:: Exercise input ::
▼

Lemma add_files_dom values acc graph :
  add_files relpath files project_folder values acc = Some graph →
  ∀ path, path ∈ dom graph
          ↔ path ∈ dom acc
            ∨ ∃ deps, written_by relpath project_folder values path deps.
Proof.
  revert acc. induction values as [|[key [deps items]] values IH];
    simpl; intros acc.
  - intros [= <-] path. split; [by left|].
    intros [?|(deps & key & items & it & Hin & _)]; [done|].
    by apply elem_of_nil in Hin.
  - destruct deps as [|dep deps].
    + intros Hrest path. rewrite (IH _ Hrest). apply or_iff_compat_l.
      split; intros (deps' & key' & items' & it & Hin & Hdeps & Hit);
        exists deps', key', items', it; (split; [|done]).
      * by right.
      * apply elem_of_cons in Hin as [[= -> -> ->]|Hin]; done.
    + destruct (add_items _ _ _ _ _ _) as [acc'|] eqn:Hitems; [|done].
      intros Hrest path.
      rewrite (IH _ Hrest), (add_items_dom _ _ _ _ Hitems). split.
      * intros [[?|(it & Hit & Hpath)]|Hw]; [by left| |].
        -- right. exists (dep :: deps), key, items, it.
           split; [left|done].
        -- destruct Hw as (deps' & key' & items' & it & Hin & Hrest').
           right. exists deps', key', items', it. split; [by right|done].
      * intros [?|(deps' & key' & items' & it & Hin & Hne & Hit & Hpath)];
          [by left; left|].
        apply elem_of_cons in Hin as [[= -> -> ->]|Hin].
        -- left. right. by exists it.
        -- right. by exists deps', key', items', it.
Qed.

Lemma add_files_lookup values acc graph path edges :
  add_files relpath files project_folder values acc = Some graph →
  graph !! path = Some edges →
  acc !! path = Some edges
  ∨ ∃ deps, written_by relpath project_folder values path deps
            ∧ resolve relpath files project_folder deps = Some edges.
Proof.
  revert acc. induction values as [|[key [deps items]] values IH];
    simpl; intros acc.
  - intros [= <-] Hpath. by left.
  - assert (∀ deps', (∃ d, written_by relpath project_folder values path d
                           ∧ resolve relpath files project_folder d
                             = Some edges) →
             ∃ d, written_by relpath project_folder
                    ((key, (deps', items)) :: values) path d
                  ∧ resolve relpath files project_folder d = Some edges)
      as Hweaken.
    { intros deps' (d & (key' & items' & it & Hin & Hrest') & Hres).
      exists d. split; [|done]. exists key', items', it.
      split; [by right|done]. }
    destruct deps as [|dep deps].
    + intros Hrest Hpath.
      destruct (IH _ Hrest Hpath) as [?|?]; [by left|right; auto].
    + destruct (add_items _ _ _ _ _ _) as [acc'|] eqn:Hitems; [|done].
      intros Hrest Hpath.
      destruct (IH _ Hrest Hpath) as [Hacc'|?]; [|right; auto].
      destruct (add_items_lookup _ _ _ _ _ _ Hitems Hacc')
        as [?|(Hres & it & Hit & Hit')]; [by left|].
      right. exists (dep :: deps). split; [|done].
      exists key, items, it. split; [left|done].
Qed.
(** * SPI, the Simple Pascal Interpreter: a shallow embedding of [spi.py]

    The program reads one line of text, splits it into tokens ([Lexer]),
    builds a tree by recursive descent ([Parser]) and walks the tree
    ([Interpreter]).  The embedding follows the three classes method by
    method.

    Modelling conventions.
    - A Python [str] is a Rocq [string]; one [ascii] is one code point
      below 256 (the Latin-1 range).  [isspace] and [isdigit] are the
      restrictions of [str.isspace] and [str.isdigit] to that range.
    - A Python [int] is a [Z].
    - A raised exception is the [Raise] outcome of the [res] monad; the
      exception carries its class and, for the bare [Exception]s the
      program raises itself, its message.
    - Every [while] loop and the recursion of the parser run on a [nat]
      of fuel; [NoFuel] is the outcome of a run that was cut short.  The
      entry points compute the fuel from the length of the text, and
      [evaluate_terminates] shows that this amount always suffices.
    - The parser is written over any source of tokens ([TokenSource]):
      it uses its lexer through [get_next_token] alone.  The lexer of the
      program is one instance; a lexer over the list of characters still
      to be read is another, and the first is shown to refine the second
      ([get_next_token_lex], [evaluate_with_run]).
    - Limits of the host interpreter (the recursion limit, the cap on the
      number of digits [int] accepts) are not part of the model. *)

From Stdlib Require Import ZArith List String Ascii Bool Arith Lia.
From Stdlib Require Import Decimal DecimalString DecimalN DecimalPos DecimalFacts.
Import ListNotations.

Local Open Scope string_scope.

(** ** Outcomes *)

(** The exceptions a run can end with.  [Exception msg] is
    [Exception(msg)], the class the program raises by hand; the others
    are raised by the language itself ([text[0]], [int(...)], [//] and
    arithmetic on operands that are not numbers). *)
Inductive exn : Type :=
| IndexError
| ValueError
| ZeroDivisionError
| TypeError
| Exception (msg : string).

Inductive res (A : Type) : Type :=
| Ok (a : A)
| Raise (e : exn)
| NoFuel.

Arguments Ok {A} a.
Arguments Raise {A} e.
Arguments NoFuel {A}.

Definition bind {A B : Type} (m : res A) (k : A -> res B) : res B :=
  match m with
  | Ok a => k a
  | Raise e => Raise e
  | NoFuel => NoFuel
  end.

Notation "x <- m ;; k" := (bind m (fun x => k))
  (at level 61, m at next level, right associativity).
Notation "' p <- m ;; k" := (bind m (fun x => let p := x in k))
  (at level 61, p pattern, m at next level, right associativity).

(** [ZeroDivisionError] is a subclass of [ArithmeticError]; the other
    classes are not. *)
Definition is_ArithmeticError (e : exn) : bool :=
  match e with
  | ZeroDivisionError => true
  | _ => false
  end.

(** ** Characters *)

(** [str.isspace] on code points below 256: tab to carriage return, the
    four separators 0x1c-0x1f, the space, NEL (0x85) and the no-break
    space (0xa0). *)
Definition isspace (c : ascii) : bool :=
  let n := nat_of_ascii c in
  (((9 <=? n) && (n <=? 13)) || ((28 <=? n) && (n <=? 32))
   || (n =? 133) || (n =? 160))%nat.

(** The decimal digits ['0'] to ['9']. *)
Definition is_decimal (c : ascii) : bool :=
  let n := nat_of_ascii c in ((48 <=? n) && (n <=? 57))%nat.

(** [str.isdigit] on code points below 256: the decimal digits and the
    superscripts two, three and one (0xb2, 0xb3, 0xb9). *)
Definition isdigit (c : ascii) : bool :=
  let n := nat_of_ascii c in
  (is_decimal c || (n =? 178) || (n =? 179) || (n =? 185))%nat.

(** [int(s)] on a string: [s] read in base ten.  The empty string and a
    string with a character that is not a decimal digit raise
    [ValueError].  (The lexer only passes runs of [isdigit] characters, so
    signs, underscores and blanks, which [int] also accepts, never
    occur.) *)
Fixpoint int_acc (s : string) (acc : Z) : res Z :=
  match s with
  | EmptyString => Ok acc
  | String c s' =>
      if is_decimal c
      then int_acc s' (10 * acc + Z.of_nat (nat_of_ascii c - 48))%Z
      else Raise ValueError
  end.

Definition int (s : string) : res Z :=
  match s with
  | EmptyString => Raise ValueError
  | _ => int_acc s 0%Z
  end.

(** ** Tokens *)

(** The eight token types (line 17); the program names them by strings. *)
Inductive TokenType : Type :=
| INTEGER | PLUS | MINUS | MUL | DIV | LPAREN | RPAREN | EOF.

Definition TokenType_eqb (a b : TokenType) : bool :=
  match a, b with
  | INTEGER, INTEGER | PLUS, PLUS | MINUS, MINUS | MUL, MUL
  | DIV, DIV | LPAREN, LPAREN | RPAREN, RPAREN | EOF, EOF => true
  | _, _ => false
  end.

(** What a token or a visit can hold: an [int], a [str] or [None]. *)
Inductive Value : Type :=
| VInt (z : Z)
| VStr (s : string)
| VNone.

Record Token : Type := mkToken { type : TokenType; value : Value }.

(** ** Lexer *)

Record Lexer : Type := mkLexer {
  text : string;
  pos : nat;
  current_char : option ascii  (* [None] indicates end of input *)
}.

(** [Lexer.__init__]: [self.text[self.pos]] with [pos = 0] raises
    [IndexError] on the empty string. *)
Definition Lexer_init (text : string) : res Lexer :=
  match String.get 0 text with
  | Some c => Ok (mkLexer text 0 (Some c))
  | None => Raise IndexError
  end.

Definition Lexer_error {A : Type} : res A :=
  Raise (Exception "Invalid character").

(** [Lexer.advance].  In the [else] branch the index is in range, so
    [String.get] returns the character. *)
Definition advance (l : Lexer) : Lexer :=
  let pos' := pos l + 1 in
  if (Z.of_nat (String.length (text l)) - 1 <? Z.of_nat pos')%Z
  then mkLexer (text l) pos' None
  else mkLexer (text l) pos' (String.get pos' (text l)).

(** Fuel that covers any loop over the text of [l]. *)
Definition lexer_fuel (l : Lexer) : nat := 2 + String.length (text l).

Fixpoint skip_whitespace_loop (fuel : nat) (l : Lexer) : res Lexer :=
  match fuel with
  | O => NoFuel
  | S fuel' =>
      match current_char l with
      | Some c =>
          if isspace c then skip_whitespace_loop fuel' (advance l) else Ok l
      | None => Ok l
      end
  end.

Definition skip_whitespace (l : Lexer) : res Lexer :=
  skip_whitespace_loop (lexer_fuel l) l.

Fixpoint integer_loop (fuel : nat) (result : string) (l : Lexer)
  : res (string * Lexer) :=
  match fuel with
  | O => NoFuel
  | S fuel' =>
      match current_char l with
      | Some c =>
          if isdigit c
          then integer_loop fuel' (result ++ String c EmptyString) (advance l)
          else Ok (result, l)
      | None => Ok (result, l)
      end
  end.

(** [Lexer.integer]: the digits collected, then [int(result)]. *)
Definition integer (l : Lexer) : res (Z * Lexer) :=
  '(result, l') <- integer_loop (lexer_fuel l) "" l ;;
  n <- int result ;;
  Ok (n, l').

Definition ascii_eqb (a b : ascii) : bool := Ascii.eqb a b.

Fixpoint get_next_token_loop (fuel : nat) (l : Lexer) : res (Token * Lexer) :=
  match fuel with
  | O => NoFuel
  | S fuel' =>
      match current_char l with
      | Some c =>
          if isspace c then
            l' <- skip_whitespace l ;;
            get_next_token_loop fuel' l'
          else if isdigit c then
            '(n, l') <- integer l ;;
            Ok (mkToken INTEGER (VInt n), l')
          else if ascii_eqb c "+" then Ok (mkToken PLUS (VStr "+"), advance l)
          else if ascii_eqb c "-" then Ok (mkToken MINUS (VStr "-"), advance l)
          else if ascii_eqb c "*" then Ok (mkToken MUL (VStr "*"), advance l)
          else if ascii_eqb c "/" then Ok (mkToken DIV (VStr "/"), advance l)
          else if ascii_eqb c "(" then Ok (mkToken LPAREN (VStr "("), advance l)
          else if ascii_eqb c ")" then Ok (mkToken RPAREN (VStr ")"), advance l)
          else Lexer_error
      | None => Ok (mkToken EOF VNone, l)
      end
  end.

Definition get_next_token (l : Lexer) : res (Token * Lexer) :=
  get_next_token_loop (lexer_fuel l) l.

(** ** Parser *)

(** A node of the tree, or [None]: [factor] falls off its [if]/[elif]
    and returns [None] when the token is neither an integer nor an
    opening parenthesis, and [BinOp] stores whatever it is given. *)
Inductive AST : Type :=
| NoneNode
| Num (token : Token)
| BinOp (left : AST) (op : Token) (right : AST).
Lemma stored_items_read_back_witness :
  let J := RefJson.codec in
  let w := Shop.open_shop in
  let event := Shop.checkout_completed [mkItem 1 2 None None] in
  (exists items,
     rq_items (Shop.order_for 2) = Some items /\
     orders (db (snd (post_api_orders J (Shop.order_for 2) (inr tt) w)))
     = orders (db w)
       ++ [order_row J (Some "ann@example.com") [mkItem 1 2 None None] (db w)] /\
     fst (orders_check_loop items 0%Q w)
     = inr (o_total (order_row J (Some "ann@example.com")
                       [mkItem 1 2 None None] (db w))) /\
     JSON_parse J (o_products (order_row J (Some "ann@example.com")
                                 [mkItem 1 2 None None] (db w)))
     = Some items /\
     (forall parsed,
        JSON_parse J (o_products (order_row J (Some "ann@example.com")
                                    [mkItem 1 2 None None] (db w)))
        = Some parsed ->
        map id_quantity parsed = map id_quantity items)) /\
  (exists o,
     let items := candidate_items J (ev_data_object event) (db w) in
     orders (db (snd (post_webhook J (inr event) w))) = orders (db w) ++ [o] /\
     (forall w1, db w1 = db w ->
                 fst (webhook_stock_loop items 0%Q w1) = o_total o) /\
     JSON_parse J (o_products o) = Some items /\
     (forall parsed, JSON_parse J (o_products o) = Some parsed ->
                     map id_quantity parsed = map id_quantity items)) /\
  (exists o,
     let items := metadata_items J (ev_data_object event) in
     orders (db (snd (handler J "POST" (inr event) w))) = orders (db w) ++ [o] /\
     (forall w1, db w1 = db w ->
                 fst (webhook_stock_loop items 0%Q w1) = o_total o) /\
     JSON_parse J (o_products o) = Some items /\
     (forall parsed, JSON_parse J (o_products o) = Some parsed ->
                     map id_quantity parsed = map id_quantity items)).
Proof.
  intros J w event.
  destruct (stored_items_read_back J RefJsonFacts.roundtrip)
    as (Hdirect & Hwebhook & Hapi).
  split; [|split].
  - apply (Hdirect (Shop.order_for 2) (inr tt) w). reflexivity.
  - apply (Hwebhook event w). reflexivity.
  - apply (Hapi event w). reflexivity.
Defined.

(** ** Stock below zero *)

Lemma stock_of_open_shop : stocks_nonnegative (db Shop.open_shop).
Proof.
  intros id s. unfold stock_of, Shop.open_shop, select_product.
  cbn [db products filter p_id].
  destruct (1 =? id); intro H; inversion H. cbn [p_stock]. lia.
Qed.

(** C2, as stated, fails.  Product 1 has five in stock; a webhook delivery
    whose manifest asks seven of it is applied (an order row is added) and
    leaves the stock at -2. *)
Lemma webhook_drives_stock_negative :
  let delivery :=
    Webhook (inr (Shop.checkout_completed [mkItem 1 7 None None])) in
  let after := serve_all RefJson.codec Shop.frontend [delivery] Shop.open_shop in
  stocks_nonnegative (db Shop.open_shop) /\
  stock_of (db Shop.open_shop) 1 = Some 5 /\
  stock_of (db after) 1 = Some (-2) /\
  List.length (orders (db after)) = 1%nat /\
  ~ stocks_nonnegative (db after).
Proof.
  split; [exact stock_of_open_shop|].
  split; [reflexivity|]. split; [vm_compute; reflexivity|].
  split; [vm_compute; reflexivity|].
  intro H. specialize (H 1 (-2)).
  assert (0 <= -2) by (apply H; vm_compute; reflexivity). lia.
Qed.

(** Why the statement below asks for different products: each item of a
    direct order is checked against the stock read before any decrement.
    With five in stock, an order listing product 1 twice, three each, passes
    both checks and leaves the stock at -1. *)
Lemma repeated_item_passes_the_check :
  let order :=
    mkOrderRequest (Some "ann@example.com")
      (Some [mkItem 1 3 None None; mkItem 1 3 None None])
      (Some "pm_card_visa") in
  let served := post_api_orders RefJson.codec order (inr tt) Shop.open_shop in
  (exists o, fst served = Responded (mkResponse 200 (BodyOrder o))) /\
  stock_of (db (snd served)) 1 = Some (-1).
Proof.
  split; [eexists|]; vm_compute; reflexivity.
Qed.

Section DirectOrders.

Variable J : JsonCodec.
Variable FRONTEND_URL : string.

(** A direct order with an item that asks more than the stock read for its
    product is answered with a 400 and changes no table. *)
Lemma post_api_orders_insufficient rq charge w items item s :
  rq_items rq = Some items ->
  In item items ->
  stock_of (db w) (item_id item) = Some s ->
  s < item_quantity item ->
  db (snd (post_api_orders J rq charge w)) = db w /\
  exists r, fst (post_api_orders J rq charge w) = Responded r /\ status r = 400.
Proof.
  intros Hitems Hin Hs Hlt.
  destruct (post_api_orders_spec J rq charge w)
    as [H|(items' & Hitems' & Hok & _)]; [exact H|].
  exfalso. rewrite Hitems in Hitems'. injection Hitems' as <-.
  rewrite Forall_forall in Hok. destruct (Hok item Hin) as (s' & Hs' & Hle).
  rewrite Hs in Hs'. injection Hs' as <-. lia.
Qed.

▲

:: Assignment ::
From the line holding "exists r, fst" to the line holding "rewrite Hs in", inclusive, restate each line above exactly as written.

:: Solution to this problem ::
  exists r, fst (post_api_orders J rq charge w) = Responded r /\ status r = 400.
Proof.
  intros Hitems Hin Hs Hlt.
  destruct (post_api_orders_spec J rq charge w)
    as [H|(items' & Hitems' & Hok & _)]; [exact H|].
  exfalso. rewrite Hitems in Hitems'. injection Hitems' as <-.
  rewrite Forall_forall in Hok. destruct (Hok item Hin) as (s' & Hs' & Hle).
  rewrite Hs in Hs'. injection Hs' as <-. lia.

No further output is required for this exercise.